= Sir Thomas Miller, 3rd Baronet =

British politician

Sir Thomas Miller, 3rd Baronet (c. 1688–1733) was a British politician who sat in the House of Commons from 1715 to 1727.

Miller was the only son of Sir John Miller, 2nd Baronet and his first wife Margaret Peachey, daughter of John Peachey of Chichester. He matriculated at New College, Oxford on 29 January 1707, aged 18. He married Jane Gother, daughter of Francis Gother, or Goater, alderman of Chichester.

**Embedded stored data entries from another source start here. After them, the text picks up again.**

(* ===== verification/Loops.v ===== *)
(** The loops that sleep between their turns ([create_connection] and [listener] of
    [rust/src/legacy_tcp.rs], the announcing tasks and the cleaner of
    [rust/src/main.rs]), poll by poll: [retry_poll], around what a turn does, a future
    again.

    Within one poll a turn may end, a sleep be over and the next turn begin: the loop
    takes fuel. *)
From S2P Require Import Prelude Gimli Rng Delay Futures.

(** [Duration::from_secs_f64], for a number of seconds in units of 2^-64 (those of
    [Delay]): the nearest number of nanoseconds, the even one of two. *)
Definition from_secs_f64 (x : Z) : Z :=
  let q := (x * 1000000000) / ONE in
  let r := (x * 1000000000) mod ONE in
  if (2 * r <? ONE) || ((2 * r =? ONE) && Z.even q) then q else q + 1.

Lemma from_secs_f64_bounds a b x : a * ONE <= x <= b * ONE → from_secs a <= from_secs_f64 x <= from_secs b.
Proof.
  intros Hx. unfold from_secs_f64, from_secs. cbv zeta. assert (HO : 0 < ONE) by (unfold ONE; lia).
  pose proof (Z.div_mod (x * 1000000000) ONE ltac:(lia)) as Hdm. pose proof (Z.mod_pos_bound (x * 1000000000) ONE HO) as Hm.
  set (q := x * 1000000000 / ONE) in *. set (r := x * 1000000000 mod ONE) in *.
  assert (Hq : a * 1000000000 <= q <= b * 1000000000) by nia.
  destruct (_ || _) eqn:Hr; [done|]. split; [lia|].
  assert (r ≠ 0) by (destruct (Z.ltb_spec (2 * r) ONE); [done|lia]). nia.
Qed.

Section retry.
Context {E X T : Type} (RNG_of : E → Rng) (with_RNG : Rng → E → E).
Context (attempt : X → Cx nat E → option (outcome (Poll T * X * Cx nat E))) (start : X).

Inductive Retry := RyAttempt (x : X) | RySleep (sleep : SleepFuture nat).

(** [let delay = 5.0 + rng::uniform() * 5.0;] *)
Definition draw_delay (cx : Cx nat E) : Z * Cx nat E :=
  let '(d, r) := delay (RNG_of (env cx)) in
  (d, MkCx (waker cx) (clock cx) (reads cx) (sleep_register cx) (woken cx) (with_RNG r (env cx))).

Fixpoint retry_poll (fuel : nat) (this : Retry) (cx : Cx nat E) : option (outcome (Poll unit * Retry * Cx nat E)) :=
  match fuel with
  | O => None
  | S fuel =>
      match this with
      | RyAttempt x =>
          match attempt x cx with
          | None => None
          | Some (Panic why) => Some (Panic why)
          | Some (Ret (Pending, x, cx)) => Some (Ret (Pending, RyAttempt x, cx))
          | Some (Ret (Ready _, _, cx)) =>
              let '(delay, cx) := draw_delay cx in
              let '(sleep, cx) := sleep_seconds (from_secs_f64 delay) cx in
              retry_poll fuel (RySleep sleep) cx
          end
      | RySleep sleep =>
          match sleep_poll sleep cx with
          | Panic why => Some (Panic why)
          | Ret (Pending, sleep, cx) => Some (Ret (Pending, RySleep sleep, cx))
          | Ret (Ready _, _, cx) => retry_poll fuel (RyAttempt start) cx
          end
      end
  end.

(** More fuel than a poll needs makes no difference. *)
Lemma retry_poll_mono fuel fuel' this cx res :
  (fuel <= fuel')%nat → retry_poll fuel this cx = Some res → retry_poll fuel' this cx = Some res.
Proof.
  revert fuel' this cx. induction fuel as [|fuel IH]; intros [|fuel'] this cx Hle; [done..|lia|]. cbn [retry_poll]. apply le_S_n in Hle.
  destruct this as [x|sleep].
  - destruct (attempt x cx) as [[[[[v|] x'] cx1]|]|]; try done. destruct (draw_delay cx1) as [delay cx2].
    destruct (sleep_seconds _ cx2) as [sleep cx3]. by apply IH.
  - destruct (sleep_poll sleep cx) as [[[[v|] s'] cx1]|]; try done. by apply IH.
Qed.

(** ** What a poll comes to *)

(** The time between two attempts: five to ten seconds from the end of the first. *)
Definition paused (ended : Cx nat E) (sleep : SleepFuture nat) : Prop :=
  let now := clock ended (reads ended) in now + from_secs 5 <= target sleep <= now + from_secs 10.

(** Between the two, only a random number is drawn. *)
Definition drawn (ended cx' : Cx nat E) : Prop := env cx' = with_RNG (delay (RNG_of (env ended))).2 (env ended).

(** What follows when an attempt is polled: it goes on, or is over and the task
    sleeps. *)
Definition attempted (x : X) (cx : Cx nat E) (this' : Retry) (cx' : Cx nat E) : Prop :=
  match this' with
  | RyAttempt x' => attempt x cx = Some (Ret (Pending, x', cx'))
  | RySleep sleep => ∃ v x1 ended, attempt x cx = Some (Ret (Ready v, x1, ended)) ∧ paused ended sleep ∧ drawn ended cx'
  end.

(** What follows a state, in one poll from [cx] to [cx']. *)
Definition followed (this : Retry) (cx : Cx nat E) (this' : Retry) (cx' : Cx nat E) : Prop :=
  match this with
  | RyAttempt x => attempted x cx this' cx'
  | RySleep sleep =>
      let '(now, cx) := instant_now cx in
      if target sleep <=? now then attempted start cx this' cx' else ∃ sleep', this' = RySleep sleep' ∧ target sleep' = target sleep ∧ env cx' = env cx
  end.

Lemma followed_over sleep cx this' cx' :
  target sleep <= clock cx (reads cx) → followed (RySleep sleep) cx this' cx' → attempted start (instant_now cx).2 this' cx'.
Proof. intros Hle. cbn [followed instant_now]. by rewrite (proj2 (Z.leb_le _ _) Hle). Qed.

(** An asleep task is registered for its time. *)
Definition asleep_registered (this : Retry) (w : nat) (cx : Cx nat E) : Prop :=
  match this with RySleep sleep => (target sleep, w) ∈ sleep_register cx | RyAttempt _ => True end.

Context (RNG_with : ∀ r e, RNG_of (with_RNG r e) = r).
Context (alive : X → Cx nat E → Prop).
Context (start_alive : ∀ cx, alive start cx).
Context (attempt_ok : ∀ x cx, alive x cx → wf (RNG_of (env cx)) →
  ∃ r x' cx', attempt x cx = Some (Ret (r, x', cx')) ∧ clock cx' = clock cx ∧ waker cx' = waker cx ∧ wf (RNG_of (env cx'))
    ∧ (r = Pending → alive x' cx')).

(** No two readings of the clock in a row are five seconds apart. *)
Definition steady (cx : Cx nat E) : Prop := ∀ n, clock cx (S n) < clock cx n + from_secs 5.

Definition running (this : Retry) (cx : Cx nat E) : Prop :=
  wf (RNG_of (env cx))
  ∧ match this with
    | RyAttempt x => alive x cx
    | RySleep sleep => armed (target sleep) (registered_waker sleep) cx
    end.

(** The end of an attempt is followed by a sleep, in the same poll. *)
Lemma sleep_follows fuel cx :
  wf (RNG_of (env cx)) → steady cx →
  ∃ sleep cx', (let '(delay, cx) := draw_delay cx in
      let '(sleep, cx) := sleep_seconds (from_secs_f64 delay) cx in retry_poll (S fuel) (RySleep sleep) cx)
      = Some (Ret (Pending, RySleep sleep, cx'))
    ∧ running (RySleep sleep) cx' ∧ paused cx sleep ∧ drawn cx cx' ∧ clock cx' = clock cx ∧ waker cx' = waker cx
    ∧ (target sleep, waker cx) ∈ sleep_register cx'.
Proof.
  intros Hwf Hsteady. unfold draw_delay, drawn. destruct (delay_range (RNG_of (env cx)) Hwf) as [Hd Hwf'].
  destruct (delay (RNG_of (env cx))) as [d r]. cbn [fst snd] in *. apply from_secs_f64_bounds in Hd.
  set (at_ := clock cx (reads cx) + from_secs_f64 d).
  assert (Hlt : clock cx (S (reads cx)) < at_) by (specialize (Hsteady (reads cx)); unfold at_, from_secs in *; lia).
  cbn [retry_poll sleep_seconds instant_now clock reads waker sleep_register woken env]. unfold sleep_poll.
  cbn [instant_now clock reads waker sleep_register woken env target registered_waker]. fold at_.
  rewrite (proj2 (Z.leb_gt _ _) Hlt). rewrite bool_decide_eq_false_2 by done. unfold push_sleep.
  cbn [clock reads waker sleep_register woken env]. unfold mret, outcome_ret.
  assert (Hreg : (at_, waker cx) ∈ sleep_register cx ++ [(at_, waker cx)]) by (apply elem_of_app; right; by left).
  eexists _, _. split; [reflexivity|]. cbn [clock reads waker sleep_register woken env target registered_waker].
  split; [split|split; [|split; [done|split; [done|split; [done|exact Hreg]]]]].
  - cbn [env]. rewrite RNG_with. exact Hwf'.
  - by intros w [= <-].
  - unfold paused. cbn [target]. unfold at_. lia.
Qed.

Lemma retry_attempt_ok fuel x cx :
  alive x cx → wf (RNG_of (env cx)) → steady cx →
  ∃ this' cx', retry_poll (S (S fuel)) (RyAttempt x) cx = Some (Ret (Pending, this', cx'))
    ∧ running this' cx' ∧ followed (RyAttempt x) cx this' cx' ∧ clock cx' = clock cx ∧ asleep_registered this' (waker cx) cx'.
Proof.
  intros Ha Hwf Hsteady. cbn [retry_poll]. destruct (attempt_ok x cx Ha Hwf) as (r & x' & cx1 & Ht & Hc & Hw & Hwf1 & Hp).
  rewrite Ht. destruct r as [v|]; [|eexists _, cx1; split; [reflexivity|]; split; [split; [done|by apply Hp]|done]].
  destruct (sleep_follows fuel cx1 Hwf1) as (sleep & cx' & Heq & Hrun & Hpause & Hdrawn & Hc' & Hw' & Hreg); [by unfold steady; rewrite Hc|].
  exists (RySleep sleep), cx'. split; [exact Heq|]. split; [done|].
  split; [by eexists _, _, _|]. split; [congruence|]. cbn. by rewrite <- Hw.
Qed.

(** Every poll: it comes to an end, within four turns of the loop, and never
    completes. *)
Lemma retry_poll_ok fuel this cx :
  running this cx → steady cx → (4 <= fuel)%nat →
  ∃ this' cx', retry_poll fuel this cx = Some (Ret (Pending, this', cx'))
    ∧ running this' cx' ∧ followed this cx this' cx' ∧ clock cx' = clock cx ∧ asleep_registered this' (waker cx) cx'.
Proof.
  intros [Hwf Hrun] Hsteady Hf. destruct fuel as [|[|[|fuel]]]; [lia..|]. destruct this as [x|sleep]; [by apply retry_attempt_ok|].
  cbn [retry_poll followed instant_now]. unfold sleep_poll, instant_now. destruct (Z.leb_spec (target sleep) (clock cx (reads cx))) as [Hle|Hlt].
  - exact (retry_attempt_ok fuel start (instant_now cx).2 (start_alive _) Hwf Hsteady).
  - case_bool_decide as Hw; cbn [mret outcome_ret]; eexists _, _; (split; [reflexivity|]).
    + split; [by split|]. split; [by eexists|]. split; [done|]. by apply Hrun.
    + assert (Hreg : (target sleep, waker cx) ∈ sleep_register cx ++ [(target sleep, waker cx)]) by (apply elem_of_app; right; by left).
      split; [split; [done|by intros w [= <-]]|]. split; [by eexists|]. split; [done|exact Hreg].
Qed.
End retry.
Arguments Retry : clear implicits.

Miller was returned as Member of Parliament for Chichester in a contest at the 1715 general election and retained the seat unopposed at the 1722 general election. He did not stand in 1727. In 1717 he strongly opposed the acquittal of former Tory first minister Robert Harley during his Impeachment trial.

Miller succeeded his father in the baronetcy on 29 November 1721.

Miller died on 6 November 1733. He had three sons and one daughter and was succeeded in the baronetcy by his son John.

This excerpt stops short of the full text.